We stayed in Mexican Hat, a little north of the Valley, in a pet-friendly motel, The San Juan Inn (which overlooked the San Juan River). It was a rustic experience that not only had the rooms, but a Trading Post and restaurant on site. Food was great, and being in Navaho country, they featured Indian fry bread. The town was named after a rock formation made from eroding sandstone, seen in many Warner Brother cartoons. I had half expected to see the Roadrunner and Wile E. Coyote racing down the road. We did see couple of real roadrunners near Zion, but not here. Another roadside attraction is Goosenecks State Park, just north of Mexican Hat. Yet another breathtaking view of the San Juan River.
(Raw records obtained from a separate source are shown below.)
(* ===== verification/PaymentEndBlock.v ===== *)
(** * x/payment: settling and resuming accounts

    [AutoSettle], [TryResumeStreamRecord] and [AutoResume] of
    [keeper/stream_record.go] and the end blocker of [module.go].  A store
    iterator walks the entries present when it was opened (the store isolates
    it from later writes), so each loop recurses over that list. *)

From S2P Require Import Prelude Sdk PaymentTypes PaymentStore PaymentStream.

Section EndBlock.
Context {B : Type} {HBank : BankKeeper B} {HAddr : Addresses}.
Implicit Types (s : State B) (ctx : Ctx) (r : StreamRecord).

(** The rate change of a flow at its receiver. *)
Definition rate_change (to : Addr) (rate : Z) : StreamRecordChange :=
  WithRateChange rate (NewDefaultStreamRecordChangeWithAddr to).

(** [for _, o := range toUpdate { k.SetOutFlow(ctx, addr, &o) }] *)
Definition set_out_flows (addr : Addr) (toUpdate : list OutFlow) s : State B :=
  foldl (fun s o => SetOutFlow addr o s) s toUpdate.

(** ** AutoSettle *)

(** The flow loop of [AutoSettle].  The result is the count, the total rate,
    the flows to store as frozen, and [!flowIterator.Valid() || finished]. *)
Fixpoint settle_flows ctx (addr : Addr) (max : Z) (l : list (FlowKey * Z))
    (count totalRate : Z) (toUpdate : list OutFlow) : PM B (Z * Z * list OutFlow * bool) :=
  match l with
  | [] => ret (count, totalRate, toUpdate, true)
  | ((f, st, t), rate) :: l' =>
      if max <=? count then ret (count, totalRate, toUpdate, false)
      else if negb (f =? addr) then ret (count, totalRate, toUpdate, true)
      else match st with
           | OUT_FLOW_STATUS_FROZEN => ret (count, totalRate, toUpdate, true)
           | OUT_FLOW_STATUS_ACTIVE =>
               do! on_err (UpdateStreamRecordByAddr ctx (rate_change t (- rate)))
                     (fun _ => panic) ;;
               do! modify (DeleteOutFlow (f, st, t)) ;;
               settle_flows ctx addr max l' (count + 1) (totalRate + rate)
                 (toUpdate ++ [mkOutFlow t rate OUT_FLOW_STATUS_FROZEN])
           end
  end.

(** Settling the flows of a frozen record; the result is the count. *)
Definition settle_account ctx (max ts : Z) (addr : Addr) r (count : Z) : PM B Z :=
  let! s := get in
  let! x := settle_flows ctx addr max (flow_iterator addr OUT_FLOW_STATUS_ACTIVE s)
              count 0 [] in
  let '(count', totalRate, toUpdate, done) := x in
  do! modify (set_out_flows addr toUpdate) ;;
  let r1 := set_rate (NetflowRate r + totalRate) r in
  let r2 := set_frozen (FrozenNetflowRate r1 + - totalRate) r1 in
  do! (if done : bool then
         if negb (NetflowRate r2 =? 0) then panic
         else modify (RemoveAutoSettleRecord ts addr)
       else ret tt) ;;
  do! SetStreamRecord r2 ;;
  ret count'.

(** One round of the outer loop; [None] is [return], [Some count] goes on. *)
Definition auto_settle_step ctx (max ts : Z) (addr : Addr) (count : Z) : PM B (option Z) :=
  if max <=? count then ret None
  else if BlockTime ctx <? ts then ret None
  else
    let! s := get in
    let '(r, found) := GetStreamRecord ctx addr s in
    if negb found then ret (Some count)
    else
      let finish r count :=
        let! s := get in
        if ExistsAutoResumeRecord ts addr s then ret (Some count)
        else let! c := settle_account ctx max ts addr r count in ret (Some c) in
      match Status r with
      | STREAM_ACCOUNT_STATUS_ACTIVE =>
          let count := count + 1 in
          let! upd := attempt (UpdateStreamRecord update_fuel ctx r
                                 (NewDefaultStreamRecordChangeWithAddr addr)) in
          match upd with
          | None => ret (Some count)
          | Some r1 =>
              do! SetStreamRecord r1 ;;
              match Status r1 with
              | STREAM_ACCOUNT_STATUS_ACTIVE => ret (Some count)
              | STREAM_ACCOUNT_STATUS_FROZEN =>
                  if max <=? count then ret None else finish r1 count
              end
          end
      | STREAM_ACCOUNT_STATUS_FROZEN => finish r count
      end.

Fixpoint auto_settle_loop ctx (max : Z) (l : list (Z * Addr)) (count : Z) : PM B unit :=
  match l with
  | [] => ret tt
  | (ts, addr) :: l' =>
      let! next := auto_settle_step ctx max ts addr count in
      match next with
      | None => ret tt
      | Some count' => auto_settle_loop ctx max l' count'
      end
  end.

Definition AutoSettle ctx : PM B unit :=
  let! s := get in
  auto_settle_loop ctx (MaxAutoSettleFlowCount (GetParams s)) (GetAllAutoSettleRecord s) 0.

(** ** TryResumeStreamRecord *)

Fixpoint try_resume_flows ctx (addr : Addr) (l : list (FlowKey * Z)) (toUpdate : list OutFlow)
    : PM B (list OutFlow) :=
  match l with
  | [] => ret toUpdate
  | ((f, st, t), rate) :: l' =>
      if negb (f =? addr) then ret toUpdate
      else
        do! UpdateStreamRecordByAddr ctx (rate_change t rate) ;;
        do! modify (DeleteOutFlow (f, st, t)) ;;
        try_resume_flows ctx addr l'
          (toUpdate ++ [mkOutFlow t rate OUT_FLOW_STATUS_ACTIVE])
  end.

Definition TryResumeStreamRecord ctx r (depositBalance : Z) : PM B unit :=
  do! guard (negb (is_frozen (Status r))) ErrNotFrozen ;;
  let! s := get in
  do! guard (ExistsAutoResumeRecord 0 (Account r) s) ErrResuming ;;
  let p := GetParams s in
  let now := BlockTime ctx in
  let totalRate := NetflowRate r + FrozenNetflowRate r in
  let r := set_static (StaticBalance r + depositBalance) r in
  if totalRate =? 0 then
    SetStreamRecord (set_settle 0 (set_crud now (set_status STREAM_ACCOUNT_STATUS_ACTIVE r)))
  else
    let expectedBalanceToResume := - totalRate * ReserveTime (Versioned p) in
    if StaticBalance r <? expectedBalanceToResume then SetStreamRecord r
    else
      let prevSettleTime := SettleTimestamp r in
      let d := Z.quot (StaticBalance r) (Z.abs totalRate) in
      if negb (is_i64 d) then panic
      else
        let r := set_settle (i64 (i64 (now + d) - i64 (ForcedSettleTime p))) r in
        let r := set_buffer expectedBalanceToResume r in
        let r := set_static (StaticBalance r - expectedBalanceToResume) r in
        let r := set_crud now r in
        if OutFlowCount r <=? MaxAutoResumeFlowCount p then
          let r := set_status STREAM_ACCOUNT_STATUS_ACTIVE r in
          let r := set_rate totalRate r in
          let r := set_frozen 0 r in
          let! toUpdate := try_resume_flows ctx (Account r)
                             (flow_iterator (Account r) OUT_FLOW_STATUS_FROZEN s) [] in
          do! modify (set_out_flows (Account r) toUpdate) ;;
          do! SetStreamRecord r ;;
          modify (UpdateAutoSettleRecord (Account r) prevSettleTime (SettleTimestamp r))
        else
          do! SetStreamRecord r ;;
          modify (SetAutoResumeRecord now (Account r)).

(** ** AutoResume *)

Fixpoint resume_flows ctx (addr : Addr) (max : Z) (l : list (FlowKey * Z))
    (count totalRate : Z) (toUpdate : list OutFlow) : PM B (Z * Z * list OutFlow * bool) :=
  match l with
  | [] => ret (count, totalRate, toUpdate, true)
  | ((f, st, t), rate) :: l' =>
      if max <=? count then ret (count, totalRate, toUpdate, false)
      else if negb (f =? addr) then ret (count, totalRate, toUpdate, true)
      else
        do! on_err (UpdateStreamRecordByAddr ctx (rate_change t rate)) (fun _ => panic) ;;
        do! modify (DeleteOutFlow (f, st, t)) ;;
        resume_flows ctx addr max l' (count + 1) (totalRate + rate)
          (toUpdate ++ [mkOutFlow t rate OUT_FLOW_STATUS_ACTIVE])
  end.

Definition auto_resume_step ctx (max ts : Z) (addr : Addr) (count : Z) : PM B Z :=
  let! s := get in
  let '(r, found) := GetStreamRecord ctx addr s in
  if negb found then ret count
  else
    let! x := resume_flows ctx addr max (flow_iterator addr OUT_FLOW_STATUS_FROZEN s)
                count 0 [] in
    let '(count', totalRate, toUpdate, done) := x in
    do! modify (set_out_flows addr toUpdate) ;;
    let r1 := set_rate (NetflowRate r + - totalRate) r in
    let r2 := set_frozen (FrozenNetflowRate r1 + totalRate) r1 in
    let! r3 :=
      if done : bool then
        if negb (FrozenNetflowRate r2 =? 0) then panic
        else
          let! r3 := on_err (UpdateStreamRecord update_fuel ctx
                               (set_status STREAM_ACCOUNT_STATUS_ACTIVE r2)
                               (NewDefaultStreamRecordChangeWithAddr addr))
                       (fun _ => panic) in
          do! modify (RemoveAutoResumeRecord ts addr) ;;
          ret r3
      else ret r2 in
    do! SetStreamRecord r3 ;;
    ret count'.

Fixpoint auto_resume_loop ctx (max : Z) (l : list (Z * Addr)) (count : Z) : PM B unit :=
  match l with
  | [] => ret tt
  | (ts, addr) :: l' =>
      let! count' := auto_resume_step ctx max ts addr count in
      auto_resume_loop ctx max l' count'
  end.

Definition AutoResume ctx : PM B unit :=
  let! s := get in
  auto_resume_loop ctx (MaxAutoResumeFlowCount (GetParams s))
    (iterate queue_leb (auto_resume s)).*1 0.

(** [AppModule.EndBlock]: the forced context, then resume, then settle. *)
Definition EndBlock (now : Z) : PM B unit :=
  let c := mkCtx now true in
  do! AutoResume c ;;
  AutoSettle c.

End EndBlock.
Lemma settle_time_leaves_margin_witness :
  let left := StaticBalance paid_record + BufferBalance paid_record
              + NetflowRate paid_record * (SettleTimestamp paid_record - BlockTime ctx0) in
  - NetflowRate paid_record * ForcedSettleTime (params state2) <= left <
  - NetflowRate paid_record * (ForcedSettleTime (params state2) + 1).
Proof.
  eapply (settle_time_leaves_margin _ _ _ ctx0 payer2 pay0 state2 paid_state paid_record);
    [by_eval|by_eval|by_eval|by_eval|split_and!; by_eval].
Defined.

(** C34: [UpdateStreamRecord] and [ForceSettle] call each other through the
    governance account; while that account pays no flow the recursion stops
    within two levels, and more fuel gives the same result. *)
Theorem UpdateStreamRecord_recursion_bounded :
  forall (B : Type) (HBank : BankKeeper B) (HAddr : Addresses) ctx r ch (s : State B),
  gov_ok s ->
  terminates (UpdateStreamRecord update_fuel ctx r ch) s /\
  forall f, UpdateStreamRecord (S (S f)) ctx r ch s = UpdateStreamRecord update_fuel ctx r ch s.
Proof.
  intros. split; [by apply UpdateStreamRecord_enough_fuel|].
  intros. by apply UpdateStreamRecord_fuel.
Qed.

Lemma UpdateStreamRecord_recursion_bounded_witness :
  terminates (UpdateStreamRecord update_fuel ctx0 payer2 pay0) state2 /\
  forall f, UpdateStreamRecord (S (S f)) ctx0 payer2 pay0 state2 =
            UpdateStreamRecord update_fuel ctx0 payer2 pay0 state2.
Proof.
  apply (UpdateStreamRecord_recursion_bounded _ _ _ ctx0 payer2 pay0 state2).
  apply (sane_gov ctx0), (solid_sane ctx0), solidb_sound. by_eval.
Defined.

(** In the end blocker (the forced context) no stream record update
    returns an error, so the panics and the skipped accounts of [AutoSettle]
    and [AutoResume] on a failed update are never reached. *)
Lemma forced_update_no_error :
  forall (B : Type) (HBank : BankKeeper B) (HAddr : Addresses) ctx ch (s s' : State B) e,
  Forced ctx = true -> UpdateStreamRecordByAddr ctx ch s <> (Err e, s').
Proof. intros. by apply forced_no_error_by_addr. Qed.

(** ** Merging *)

(** Merging user flows changes no rate between any payer and receiver:
    the list charged after [MergeUserFlows] and [MergeOutFlows] asks for the
    same total from each payer to each receiver. *)
Lemma MergeUserFlows_same_rates :
  forall (HAddr : Addresses) (HLaws : AddressLaws) f t (l : list UserFlows),
  user_rate f t (MergeUserFlows l) = user_rate f t l.
Proof. intros. apply MergeUserFlows_user_rate. Qed.

Lemma MergeUserFlows_same_rates_witness :
  user_rate 10 20 (MergeUserFlows (flows0 ++ flows0)) = user_rate 10 20 (flows0 ++ flows0).
Proof.
  exact (MergeUserFlows_same_rates test_addresses test_address_laws 10 20 (flows0 ++ flows0)).
Defined.

(** The merged stream record changes of two or more are one per address,
    in the order of the address texts, so every node applies them in the same
    order; and they add up to the original changes of each address. *)
Lemma MergeStreamRecordChanges_canonical :
  forall (HAddr : Addresses) (HLaws : AddressLaws) (l : list StreamRecordChange),
  (2 <= length l)%nat ->
  StronglySorted (text_le ChangeAddr) (MergeStreamRecordChanges l) /\
  NoDup (ChangeAddr <$> MergeStreamRecordChanges l) /\
  (forall a, change_at RateChange a (MergeStreamRecordChanges l) = change_at RateChange a l) /\
  (forall a, change_at StaticBalanceChange a (MergeStreamRecordChanges l) =
             change_at StaticBalanceChange a l) /\
  (forall a, change_at LockBalanceChange a (MergeStreamRecordChanges l) =
             change_at LockBalanceChange a l).
Proof.
  intros HAddr HLaws l Hl. destruct (MergeStreamRecordChanges_shape l Hl) as [Hs Hn].
  split_and!; [done|done|..]; intros a; apply MergeStreamRecordChanges_change_at;
    unfold merged_component; auto.
Qed.

(** ** Keys *)

(** An out flow key parses back to its payer, status and receiver, and
    the byte order of the store is the order the model iterates flows in, so
    that all flows of a payer with one status are consecutive. *)
Lemma OutFlowKey_codec :
  forall f st t f' st' t',
  is_addr f -> is_addr t -> is_addr f' -> is_addr t' ->
  ParseOutFlowKey (OutFlowKey f st (Some t)) = Some (f, st, t) /\
  bytes_leb (OutFlowKey f st (Some t)) (OutFlowKey f' st' (Some t')) =
    flow_leb (f, st, t) (f', st', t') /\
  bytes_leb (OutFlowKey f st None) (OutFlowKey f' st' (Some t')) =
    ((f <? f') || ((f =? f') && (status_code st <=? status_code st'))).
Proof.
  intros. split_and!; [by apply flow_key_parse|by apply flow_key_order|by apply flow_key_start].
Qed.

Lemma OutFlowKey_codec_witness :
  ParseOutFlowKey (OutFlowKey 300 OUT_FLOW_STATUS_FROZEN (Some 7)) =
    Some (300, OUT_FLOW_STATUS_FROZEN, 7) /\
  bytes_leb (OutFlowKey 300 OUT_FLOW_STATUS_FROZEN (Some 7))
    (OutFlowKey 300 OUT_FLOW_STATUS_ACTIVE (Some 9)) = false.
Proof.
  split; [|by_eval].
  apply (OutFlowKey_codec 300 OUT_FLOW_STATUS_FROZEN 7 300 OUT_FLOW_STATUS_ACTIVE 9);
    split; by_eval.
Defined.

(** A queue key parses back to its timestamp and address, and the byte
    order of the store is by time first, so the end blocker meets the due
    accounts first; timestamps are compared unsigned, a negative one comes
    last. *)
Lemma queue_key_codec :
  forall t a t' a',
  is_i64 t = true -> is_addr a -> is_addr a' ->
  ParseAutoSettleRecordKey (AutoSettleRecordKey t a) = (t, a) /\
  ParseAutoResumeRecordKey (AutoResumeRecordKey t a) = (t, a) /\
  bytes_leb (AutoSettleRecordKey t a) (AutoSettleRecordKey t' a') = queue_leb (t, a) (t', a') /\
  bytes_leb (AutoResumeRecordKey t a) (AutoResumeRecordKey t' a') = queue_leb (t, a) (t', a').
Proof.
  intros. split_and!; [by apply queue_key_parse|by apply queue_key_parse|
    by apply queue_key_order|by apply queue_key_order].
Qed.

(** ** Parameters, accounts and genesis *)

(** Looking up the parameters by time answers with the last version
    stored strictly before that time, and fails exactly when there is none. *)
Lemma GetVersionedParamsWithTs_last_before :
  forall (B : Type) ts (s : State B) v,
  GetVersionedParamsWithTs ts s = Ret v <->
  exists t, versioned_params s !! t = Some v /\ t < u64 ts /\
    forall t' v', versioned_params s !! t' = Some v' -> t' < u64 ts -> t' <= t.
Proof. intros. apply versioned_params_spec. Qed.

(** Creating payment accounts keeps the account table: every address
    derived from an owner and an index below its count is a payment account
    of that owner, and the count never passes the limit. *)
Lemma CreatePaymentAccount_keeps_table :
  forall (B : Type) (HAddr : Addresses) (HDerive : DeriveLaws) msg (s s' : State B) u,
  CreatePaymentAccount msg s = (Ret u, s') ->
  is_u64 (PaymentAccountCountLimit (params s)) = true -> accounts_ok s ->
  accounts_ok s' /\
  exists creator, AccAddressFromHexUnsafe (cpa_Creator msg) = Some creator /\
    (GetPaymentAccountCount creator s').1 <= PaymentAccountCountLimit (params s).
Proof.
  intros B HAddr HDerive msg s s' u Hrun Hlim Hok.
  split; [by eapply CreatePaymentAccount_accounts|].
  apply CreatePaymentAccount_Ret in Hrun as (creator & Hcr & Hlt & ->). exists creator.
  split; [done|]. unfold GetPaymentAccountCount at 1. simpl. rewrite lookup_insert_eq. simpl.
  assert (0 <= (GetPaymentAccountCount creator s).1) as Hnn.
  { unfold GetPaymentAccountCount. case_match eqn:Hc; simpl; [|lia].
    apply Hok in Hc as [Hc _]. unfold is_u64 in Hc. lia. }
  rewrite u64_id; unfold is_u64 in *; lia.
Qed.

Definition create0 : MsgCreatePaymentAccount := mkMsgCreate (addr_text 10).
Definition created_state : State Ledger := deliver (CreatePaymentAccount create0) state0.

Lemma CreatePaymentAccount_keeps_table_witness :
  accounts_ok created_state /\
  exists creator, AccAddressFromHexUnsafe (cpa_Creator create0) = Some creator /\
    (GetPaymentAccountCount creator created_state).1 <= PaymentAccountCountLimit (params state0).
Proof.
  eapply (CreatePaymentAccount_keeps_table _ _ _ create0 state0 created_state tt).
  - by_eval.
  - by_eval.
  - intros owner c Hc. exfalso. unfold state0 in Hc. simpl in Hc.
    rewrite lookup_empty in Hc. discriminate Hc.
Defined.

(** The accounts listed for an owner are as many as it created, all
    different, and each is a payment account owned by it. *)
Lemma PaymentAccountsByOwner_owned :
  forall (B : Type) (HAddr : Addresses) (HDerive : DeriveLaws) owner (s : State B) l,
  PaymentAccountsByOwner owner s = Some l -> accounts_ok s ->
  payment_account_counts s !! owner = Some (Z.of_nat (length l)) /\ NoDup l /\
  forall addr, addr ∈ l -> exists a, payment_accounts s !! addr = Some a /\
    AccAddressFromHexUnsafe (Owner a) = Some owner.
Proof. intros. by apply PaymentAccountsByOwner_spec. Qed.

(** C35: importing an exported genesis restores the stream records, the payment
    accounts and counts, the settle queue and the parameters.  The out flows,
    the resume queue and the delayed withdrawals are not part of the genesis:
    they stay what they were in the importing store. *)
Theorem genesis_roundtrip :
  forall (B : Type) ctx (s s0 : State B),
  records_ok s -> Validate (params s) = true ->
  stream_records s0 = ∅ -> payment_account_counts s0 = ∅ ->
  payment_accounts s0 = ∅ -> auto_settle s0 = ∅ ->
  exists s', InitGenesis ctx (ExportGenesis s) s0 = (Ret tt, s') /\
    params s' = params s /\ stream_records s' = stream_records s /\
    auto_settle s' = auto_settle s /\ payment_accounts s' = payment_accounts s /\
    payment_account_counts s' = payment_account_counts s /\
    out_flows s' = out_flows s0 /\ auto_resume s' = auto_resume s0 /\
    delayed_withdrawals s' = delayed_withdrawals s0.
Proof. intros. eexists. split; [by apply genesis_import|done]. Qed.

Lemma state2_records : records_ok state2.
Proof.
  assert (map_all (fun a r => (Account r =? a) && CheckStreamRecord r) (stream_records state2)
          = true) as Hall by by_eval.
  intros a r Hr. apply (map_all_spec _ _ _ _ Hall) in Hr. clear Hall.
  apply andb_true_iff in Hr as [H1 H2]. split; [lia|exact H2].
Qed.

Lemma genesis_roundtrip_witness :
  exists s', InitGenesis ctx0 (ExportGenesis state2) state0 = (Ret tt, s') /\
    params s' = params state2 /\ stream_records s' = stream_records state2 /\
    auto_settle s' = auto_settle state2 /\ payment_accounts s' = payment_accounts state2 /\
    payment_account_counts s' = payment_account_counts state2 /\
    out_flows s' = out_flows state0 /\ auto_resume s' = auto_resume state0 /\
    delayed_withdrawals s' = delayed_withdrawals state0.
Proof.
  apply (genesis_roundtrip _ ctx0 state2 state0 state2_records); by_eval.
Defined.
A local told us that last year, April 1st, a local newspaper reported that the Mexican Hat rock formation had collapsed. The entire population drove out to the site to discover the April Fool’s Day prank, the rock was still standing.

We stopped for a “get out of Dodge” breakfast at the Hat Rock Cafe, in Mexican Hat. Had a great meal, featured Indian Bread, and good conversation with locals Monique and Vangeline, who were in charge at the time.Vangeline just happened to have native jewelry in her car, which Carrie had to have a look. That parking lot can get expensive, but the jewelry is beautiful.

After Our trip we viewed a VERY funny new release movie named “A Million Ways to Die in the West”. and almost all of it was shot in Monument Valley. The exact same places we were at. This was really neat to see the big valley on the big screen.